Publié le 24 septembre 2025. Des archives récemment déclassifiées révèlent les inquiétudes exprimées par les gouvernements britannique et irlandais, peu après le spectaculaire braquage de la Northern Bank en 2004, quant à la persistance de l’influence de l’IRA et à la fragilité du processus de paix en Irlande du Nord.
- Jonathan Powell, ancien chef de cabinet du Premier ministre Tony Blair, estimait que le cerveau du braquage, estimé à 26,5 millions de livres sterling (environ 31 millions d’euros), serait trop rusé pour être arrêté.
- Les documents révèlent également les craintes de Londres concernant une possible réaction violente du DUP (Democratic Unionist Party) si l’implication du Sinn Féin était confirmée.
- Des notes internes du ministère irlandais des Affaires étrangères soulignent que Dublin partageait les préoccupations britanniques et doutait de la sincérité du processus de paix si des figures du Sinn Féin étaient impliquées.
Quelques semaines après le raid audacieux sur la Northern Bank à Belfast, en décembre 2004, une réunion de haut niveau s’est tenue à Downing Street entre des responsables britanniques et irlandais. Des archives datant de janvier 2005, désormais accessibles aux Archives nationales d’Irlande, révèlent les échanges tendus qui ont eu lieu. Jonathan Powell, bras droit de Tony Blair, a exprimé son scepticisme quant à la possibilité d’arrêter les responsables du braquage.

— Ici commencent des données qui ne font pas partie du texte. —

(* ===== verification/Syscall.v ===== *)
(** * System calls: [src/syscall.rs]

    [syscall_dispatcher] over the scheduler state, the memory user code sees
    and the output devices.  [core::str::from_utf8] is the standard library's
    validation, modelled by its table of well-formed byte sequences. *)

From S2P Require Import Prelude Machine Task TaskProps Scheduler Paging.
Local Open Scope Z_scope.

Definition MAX_PRINT_LEN : Z := 1024.
Definition ERR_INVALID_POINTER : Z := 1.
Definition ERR_INVALID_LENGTH : Z := 2.
Definition ERR_INVALID_UTF8 : Z := 3.
Definition ERR_INVALID_CONTEXT : Z := 4.
Definition ERR_NOT_IMPLEMENTED : Z := 0xFFFFFFFF.

Definition validate_user_buffer (ptr len : Z) : result (Z * Z) Z :=
  if (len =? 0) || (MAX_PRINT_LEN <? len) then Err ERR_INVALID_LENGTH else
  if negb (user_range_contains ptr len) then Err ERR_INVALID_POINTER else
  Ok (ptr, len).

(** ** UTF-8 *)

Definition between (lo hi b : Z) : bool := (lo <=? b) && (b <=? hi).
Definition continuation : Z → bool := between 0x80 0xBF.

(** The second byte a three- or four-byte sequence allows after its first. *)
Definition second_of_three (b0 b1 : Z) : bool :=
  (b0 =? 0xE0) && between 0xA0 0xBF b1 || between 0xE1 0xEC b0 && continuation b1
  || (b0 =? 0xED) && between 0x80 0x9F b1 || between 0xEE 0xEF b0 && continuation b1.
Definition second_of_four (b0 b1 : Z) : bool :=
  (b0 =? 0xF0) && between 0x90 0xBF b1 || between 0xF1 0xF3 b0 && continuation b1
  || (b0 =? 0xF4) && between 0x80 0x8F b1.

Fixpoint utf8_valid (l : list Z) : bool :=
  match l with
  | [] => true
  | b0 :: l1 =>
    if b0 <? 0x80 then utf8_valid l1 else
    match l1 with
    | [] => false
    | b1 :: l2 =>
      if between 0xC2 0xDF b0 then continuation b1 && utf8_valid l2 else
      match l2 with
      | [] => false
      | b2 :: l3 =>
        if between 0xE0 0xEF b0 then second_of_three b0 b1 && continuation b2 && utf8_valid l3 else
        match l3 with
        | [] => false
        | b3 :: l4 => second_of_four b0 b1 && continuation b2 && continuation b3 && utf8_valid l4
        end
      end
    end
  end.

(** The string with the given bytes. *)
Definition string_of_bytes (l : list Z) : string :=
  String.string_of_list_ascii ((λ b, ascii_of_N (Z.to_N b)) <$> l).

Definition from_utf8 (l : list Z) : option string :=
  if utf8_valid l then Some (string_of_bytes l) else None.

(** [from_raw_parts(ptr, len)]. *)
Definition slice_at (mem : memory) (ptr len : Z) : list Z :=
  (λ i, mem (ptr + i)) <$> seqZ 0 len.

(** ** The dispatcher *)

(** The result register, the texts printed and the new scheduler state. *)
Definition syscall_dispatcher (main_stack : Z) (mem : memory) (tm : TaskManager)
    (syscall_number arg1 arg2 arg3 arg4 arg5 current_esp : Z) : Z * list output * TaskManager :=
  if syscall_number =? 1 then
    match validate_user_buffer arg1 arg2 with
    | Err code => (code, [], tm)
    | Ok (ptr, len) =>
      match from_utf8 (slice_at mem ptr len) with
      | Some s => (0, [println ("[Ring 3] " +:+ s); serial_println ("[Syscall SYS_PRINT] " +:+ s)], tm)
      | None => (ERR_INVALID_UTF8, [], tm)
      end
    end
  else if syscall_number =? 2 then
    let '(slept, tm) := sleep_current_task main_stack tm current_esp 1 in
    (if slept : bool then 0 else ERR_INVALID_CONTEXT, [], tm)
  else if syscall_number =? 3 then
    let '(slept, tm) := sleep_current_task main_stack tm current_esp arg1 in
    (if slept : bool then 0 else ERR_INVALID_CONTEXT, [], tm)
  else (ERR_NOT_IMPLEMENTED, [serial_println ("[Syscall] UNKNOWN SYSCALL: " +:+ dec syscall_number)], tm).

(** ** Lemmas *)

Lemma validate_ok ptr len :
  validate_user_buffer ptr len = Ok (ptr, len) ↔ 1 ≤ len ≤ MAX_PRINT_LEN ∧ user_range_contains ptr len = true.
Proof.
  unfold validate_user_buffer, MAX_PRINT_LEN. unfold user_range_contains.
  destruct (Z.eqb_spec len 0); cbn [orb]; [split; [done|lia]|].
  destruct (Z.ltb_spec 1024 len); [split; [done|lia]|].
  destruct (checked_add_u32 ptr len) as [stop|] eqn:E; cbn [negb]; [|split; [done|intros []; done]].
  unfold checked_add_u32 in E. destruct (Z.leb_spec (ptr + len) U32_MAX); [|done]. injection E as [= <-].
  destruct ((_ <=? ptr) && _ && _) eqn:Hc; cbn [negb]; [|split; [done|intros []; done]].
  split; [|done]. rewrite !andb_true_iff, Z.ltb_lt in Hc. split; [lia|done].
Qed.

Lemma validate_inv ptr len v : validate_user_buffer ptr len = Ok v → v = (ptr, len).
Proof. unfold validate_user_buffer. repeat (case_match; [done|]). by intros [= <-]. Qed.

Lemma slice_at_ext mem mem' ptr len :
  (∀ i, 0 ≤ i < len → mem (ptr + i) = mem' (ptr + i)) → slice_at mem ptr len = slice_at mem' ptr len.
Proof.
  intros H. unfold slice_at. apply list_fmap_ext. intros k i Hi.
  apply H. apply lookup_seqZ in Hi. lia.
Qed.

Lemma slice_at_lookup mem ptr len i :
  0 ≤ i < len → slice_at mem ptr len !! Z.to_nat i = Some (mem (ptr + i)).
Proof.
  intros Hi. unfold slice_at. rewrite list_lookup_fmap, (proj2 (lookup_seqZ 0 len _ i)); [done|lia].
Qed.

Lemma length_string_of_bytes l : String.length (string_of_bytes l) = length l.
Proof. induction l as [|b l IH]; [done|]. cbn. f_equal. apply IH. Qed.

(** ** What UTF-8 validation accepts *)

Definition scalar_value (c : Z) : Prop := 0 ≤ c < 0xD800 ∨ 0xE000 ≤ c ≤ 0x10FFFF.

« Londres est à peu près certain qu’il s’agissait de l’IRA. Nous pensons que le braquage a été entrepris par des personnes très proches de la direction du Sinn Féin. Même si le PSNI [Police Service of Northern Ireland] espère procéder à des arrestations, je crains que le ‘top man’ impliqué ne soit assez intelligent pour éviter d’être arrêté. »
Jonathan Powell, ancien chef de cabinet du Premier ministre britannique Tony Blair
Cette affirmation, rejetée à l’époque par le Sinn Féin, a suscité l’inquiétude du côté irlandais. Michael Collins, un fonctionnaire du ministère irlandais des Affaires étrangères, a souligné la profonde anxiété de Dublin face à ce braquage et a exprimé son incompréhension quant à la possibilité d’une telle planification alors que le Sinn Féin était engagé dans des négociations de partage du pouvoir avec le DUP.
« Dublin partage la profonde anxiété suscitée par le braquage de banque. Il est presque incompréhensible qu’une planification ait lieu alors que le Sinn Féin est impliqué dans des pourparlers de partage du pouvoir avec le DUP. »
Michael Collins, fonctionnaire du ministère irlandais des Affaires étrangères
Les documents révèlent également que les services de renseignement irlandais estimaient que l’IRA provisoire restait une organisation unifiée et que le braquage de la Northern Bank n’était pas un acte isolé. Parallèlement, des notes internes du ministère britannique de la Justice mettaient en doute la fin réelle de l’IRA provisoire, soulignant qu’elle continuait de recruter, de collecter des renseignements et de mener des activités criminelles, notamment la contrebande et des agressions paramilitaires.
Le dossier contient également des éléments concernant la réticence des responsables américains à l’égard de l’ancien président Bill Clinton à serrer la main de Gerry Adams, leader du Sinn Féin, lors d’un événement à l’Université Queen’s de Belfast en 1995. Il mentionne également un incident diplomatique impliquant le musicien irlandais Christy Moore, interrogé pendant plusieurs heures après avoir été retenu sur un ferry entre l’Irlande et l’Angleterre. Enfin, les archives font état de la réaction quelque peu alarmée des autorités irlandaises face à une demande de la NASA de désigner l’aéroport de Shannon comme site d’atterrissage d’urgence pour la navette spatiale en 1995.
Ces révélations, issues des archives récemment déclassifiées, offrent un aperçu fascinant des tensions et des incertitudes qui ont marqué la période suivant le braquage de la Northern Bank et soulignent la complexité du processus de paix en Irlande du Nord.